Einmal illegal in die EU eingereisten Syrern soll der Weg nach Europa nach dem Wunsch Mikl-Leitners zudem für immer verschlossen bleiben. Deshalb müssten die Schutzsuchenden sowohl in der Türkei als auch in Griechenland vollständig registriert werden: "Nur so kann verhindert werden, dass Migranten, die den illegalen Weg über das Meer gewählt haben, für Resettlement infrage kommen", schreibt die Innenministerin.

Gipfel ab Freitag

Der EU-Gipfel der europäischen Staats- und Regierungschefs soll am Freitag ab 10.00 Uhr mit dem türkischen Ministerpräsidenten Ahmet Davutoglu beraten. Der geplante Deal zwischen der EU und der Türkei ist höchst umstritten. Nach bisher getroffenen Absprachen soll sich Ankara verpflichten, alle Flüchtlinge aus Griechenland zurückzunehmen. Im Gegenzug soll die EU anerkannte syrische Kriegsflüchtlinge im Verhältnis eins zu eins aus der Türkei aufnehmen.

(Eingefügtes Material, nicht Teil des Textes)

(** C2 (as amended): for every attachment that exists and has a current
    revision whose stored file can be read and whose size query either
    answers or fails with [OSError], an untrusted request to [raw_file]
    returns a 200 streaming response whose body is the revision's stored
    bytes, with [Content-Type] the revision's MIME type, [Last-Modified]
    derived from its creation time, [Cache-Control: public, max-age=900]
    and [X-Frame-Options: ALLOW-FROM <DOMAIN>]; the database is left as it
    was. *)
Theorem raw_file_untrusted_streams K settings request attachment_id filename
    db att rpk rev bytes :
  attachments db !! attachment_id = Some att →
  Attachment.current_revision att = Some rpk →
  revisions db !! rpk = Some rev →
  is_untrusted K request = true →
  File.content (AttachmentRevision.file rev) = Return bytes →
  (∀ e, File.size (AttachmentRevision.file rev) = Raise e → e = OSError) →
  ∃ response,
    raw_file K settings request attachment_id filename db
      = (Return response, db) ∧
    status_code response = 200%Z ∧
    streamed_bytes response = Some (Return bytes) ∧
    headers response !! "Content-Type" = Some (AttachmentRevision.mime_type rev) ∧
    headers response !! "Last-Modified" =
      Some (convert_to_http_date K (AttachmentRevision.created rev)) ∧
    headers response !! "Cache-Control" = Some "public, max-age=900" ∧
    headers response !! "X-Frame-Options" =
      Some ("ALLOW-FROM " +:+ DOMAIN settings).
Proof.
  intros Hatt Hcur Hrev Huntrusted Hbytes Hsize.
  rewrite (raw_file_found K settings _ _ _ _ _ _ _ Hatt Hcur Hrev), Huntrusted.
  assert (Hahead : read_ahead_succeeds settings
                     (AttachmentRevision.file (rpk, rev).2))
    by (right; by exists bytes).
  destruct (File.size (AttachmentRevision.file rev)) as [n|e] eqn:Hq.
  - destruct (stream_raw_file_sized K settings (rpk, rev) request n Hahead Hq)
      as (response & -> & ? & Hbody & ? & ? & ? & ? & ?).
    simpl in Hbody. rewrite Hbytes in Hbody. by exists response.
  - rewrite (Hsize e eq_refl) in Hq.
    destruct (stream_raw_file_OSError K settings (rpk, rev) request Hahead Hq)
      as (response & -> & ? & Hbody & ? & ? & ? & ? & ?).
    simpl in Hbody. rewrite Hbytes in Hbody. by exists response.
Qed.

Lemma raw_file_untrusted_streams_witness :
  ∃ response,
    raw_file Demo.K Demo.settings Demo.untrusted_get 1 "logo.png" Demo.db
      = (Return response, Demo.db) ∧
    status_code response = 200%Z ∧
    streamed_bytes response = Some (Return Demo.png) ∧
    headers response !! "Content-Type" = Some "image/png" ∧
    headers response !! "Last-Modified" = Some "epoch+1478217600" ∧
    headers response !! "Cache-Control" = Some "public, max-age=900" ∧
    headers response !! "X-Frame-Options" =
      Some "ALLOW-FROM developer.mozilla.org".
Proof.
  apply (raw_file_untrusted_streams Demo.K Demo.settings Demo.untrusted_get
           1 "logo.png" Demo.db
           (Attachment.Build "Logo" (Some 7%Z) (Some 10%Z)) 10
           (Demo.revision_of 1 Demo.logo) Demo.png).
  - reflexivity.
  - reflexivity.
  - reflexivity.
  - reflexivity.
  - reflexivity.
  - simpl. intros e He. discriminate He.
Defined.

(** C2, the stated claim fails: attachment 3 exists and has a current
    revision, the request is untrusted, and the storage of the revision's
    file cannot report a size ([NotImplementedError]): [raw_file] raises
    instead of returning a 200 response. *)
Lemma raw_file_untrusted_unsized_raises :
  attachments Demo.db !! 3%Z = Some (Attachment.Build "Remote" None (Some 11%Z)) ∧
  revisions Demo.db !! 11%Z = Some (Demo.revision_of 3 Demo.unsized) ∧
  is_untrusted Demo.K Demo.untrusted_get = true ∧
  raw_file Demo.K Demo.settings Demo.untrusted_get 3 "remote.png" Demo.db
    = (Raise NotImplementedError, Demo.db) ∧
  surfaced_status
    (raw_file Demo.K Demo.settings Demo.untrusted_get 3 "remote.png" Demo.db).1
    = 500%Z.
Proof. repeat split; vm_compute; reflexivity. Qed.

(** C3: for every attachment that exists and has a current revision, a
    trusted request to [raw_file] returns a permanent (301) redirect to the
    attachment's [get_file_url]; the response streams nothing and the
    database is left as it was. *)
Theorem raw_file_trusted_redirects K settings request attachment_id filename
    db att rpk rev :
  attachments db !! attachment_id = Some att →
  Attachment.current_revision att = Some rpk →
  revisions db !! rpk = Some rev →
  is_untrusted K request = false →
  let url := get_file_url K db (attachment_id, att) in
  raw_file K settings request attachment_id filename db
    = (Return (redirect url true), db) ∧
  status_code (redirect url true) = 301%Z ∧
  headers (redirect url true) !! "Location" = Some url ∧
  body (redirect url true) = NoBody ∧
  streamed_bytes (redirect url true) = None.
Proof.
  intros Hatt Hcur Hrev Htrusted url.
  rewrite (raw_file_found K settings _ _ _ _ _ _ _ Hatt Hcur Hrev), Htrusted.
  repeat split.
Qed.

Lemma raw_file_trusted_redirects_witness :
  raw_file Demo.K Demo.settings Demo.trusted_get 1 "logo.png" Demo.db
    = (Return (redirect "/files/1/" true), Demo.db) ∧
  status_code (redirect "/files/1/" true) = 301%Z ∧
  headers (redirect "/files/1/" true) !! "Location" = Some "/files/1/" ∧
  body (redirect "/files/1/" true) = NoBody ∧
  streamed_bytes (redirect "/files/1/" true) = None.
Proof.
  apply (raw_file_trusted_redirects Demo.K Demo.settings Demo.trusted_get
           1 "logo.png" Demo.db
           (Attachment.Build "Logo" (Some 7%Z) (Some 10%Z)) 10
           (Demo.revision_of 1 Demo.logo));
    reflexivity.
Defined.

(** C8 (as amended): on an untrusted serve of an attachment with a current
    revision, when the read-ahead of [DEBUG] mode does not fail ([DEBUG] is
    off, or the stored file can be read): a size query that answers puts
    that size in [Content-Length]; a size query that fails with [OSError]
    is swallowed: a 200 streaming response is still returned, with all the
    other headers and without [Content-Length].  In both cases what the
    response streams is what opening the stored file gives. *)
Theorem raw_file_content_length K settings request attachment_id filename
    db att rpk rev :
  attachments db !! attachment_id = Some att →
  Attachment.current_revision att = Some rpk →
  revisions db !! rpk = Some rev →
  is_untrusted K request = true →
  DEBUG settings = false ∨
    (∃ bytes, File.content (AttachmentRevision.file rev) = Return bytes) →
  (∀ n, File.size (AttachmentRevision.file rev) = Return n →
     ∃ response,
       raw_file K settings request attachment_id filename db
         = (Return response, db) ∧
       status_code response = 200%Z ∧
       streamed_bytes response =
         Some (File.content (AttachmentRevision.file rev)) ∧
       headers response !! "Content-Length" = Some (pretty n)) ∧
  (File.size (AttachmentRevision.file rev) = Raise OSError →
     ∃ response,
       raw_file K settings request attachment_id filename db
         = (Return response, db) ∧
       status_code response = 200%Z ∧
       streamed_bytes response =
         Some (File.content (AttachmentRevision.file rev)) ∧
       headers response !! "Content-Length" = None ∧
       headers response !! "Content-Type" =
         Some (AttachmentRevision.mime_type rev) ∧
       headers response !! "Last-Modified" =
         Some (convert_to_http_date K (AttachmentRevision.created rev)) ∧
       headers response !! "Cache-Control" = Some "public, max-age=900" ∧
       headers response !! "X-Frame-Options" =
         Some ("ALLOW-FROM " +:+ DOMAIN settings)).
Proof.
  intros Hatt Hcur Hrev Huntrusted Hahead.
  rewrite (raw_file_found K settings _ _ _ _ _ _ _ Hatt Hcur Hrev), Huntrusted.
  split.
  - intros n Hq.
    destruct (stream_raw_file_sized K settings (rpk, rev) request n Hahead Hq)
      as (response & -> & ? & ? & ? & _).
    by exists response.
  - intros Hq.
    destruct (stream_raw_file_OSError K settings (rpk, rev) request Hahead Hq)
      as (response & -> & ?).
    by exists response.
Qed.

Lemma raw_file_content_length_witness :
  (∃ response,
     raw_file Demo.K Demo.settings Demo.untrusted_get 1 "logo.png" Demo.db
       = (Return response, Demo.db) ∧
     status_code response = 200%Z ∧
     streamed_bytes response = Some (Return Demo.png) ∧
     headers response !! "Content-Length" = Some "4") ∧
  (∃ response,
     raw_file Demo.K Demo.production Demo.untrusted_get 4 "gone.png" Demo.db
       = (Return response, Demo.db) ∧
     status_code response = 200%Z ∧
     streamed_bytes response = Some (Raise OSError) ∧
     headers response !! "Content-Length" = None ∧
     headers response !! "Content-Type" = Some "image/png" ∧
     headers response !! "Last-Modified" = Some "epoch+1478217600" ∧
     headers response !! "Cache-Control" = Some "public, max-age=900" ∧
     headers response !! "X-Frame-Options" =
       Some "ALLOW-FROM developer.mozilla.org").
Proof.
  split.
  - apply (proj1 (raw_file_content_length Demo.K Demo.settings
             Demo.untrusted_get 1 "logo.png" Demo.db
             (Attachment.Build "Logo" (Some 7%Z) (Some 10%Z)) 10
             (Demo.revision_of 1 Demo.logo)
             eq_refl eq_refl eq_refl eq_refl
             (or_intror (ex_intro _ Demo.png eq_refl))) 4%Z).
    reflexivity.
  - apply (proj2 (raw_file_content_length Demo.K Demo.production
             Demo.untrusted_get 4 "gone.png" Demo.db
             (Attachment.Build "Gone" None (Some 12%Z)) 12
             (Demo.revision_of 4 Demo.vanished)
             eq_refl eq_refl eq_refl eq_refl
             (or_introl eq_refl))).
    reflexivity.
Defined.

Die Türkei wiederum verlangt als Gegenleistung zusätzlich drei Milliarden Euro bis Ende 2018 zu den bereits beschlossen drei Milliarden Euro, welche die EU Ankara zur Versorgung von Flüchtlingen gibt. Außerdem will Ankara eine vorgezogene Visabefreiung ab 1. Juni für türkische Staatsbürger und Fortschritte bei den EU-Beitrittsverhandlungen.

Zypern droht mit Blockade

Zypern droht mit der Blockade eines wichtigen Teils des geplanten EU-Türkei-Abkommens zur Lösung der Flüchtlingskrise. Sein Land werde der Eröffnung neuer Kapitel in den EU-Beitrittsverhandlungen nicht zustimmen, wenn die Türkei nicht zugleich ihre Verpflichtungen erfülle, sagte Zyperns Präsident Nicos Anastasiades am Dienstag in Nikosia bei einer Pressekonferenz mit EU-Ratspräsident Donald Tusk.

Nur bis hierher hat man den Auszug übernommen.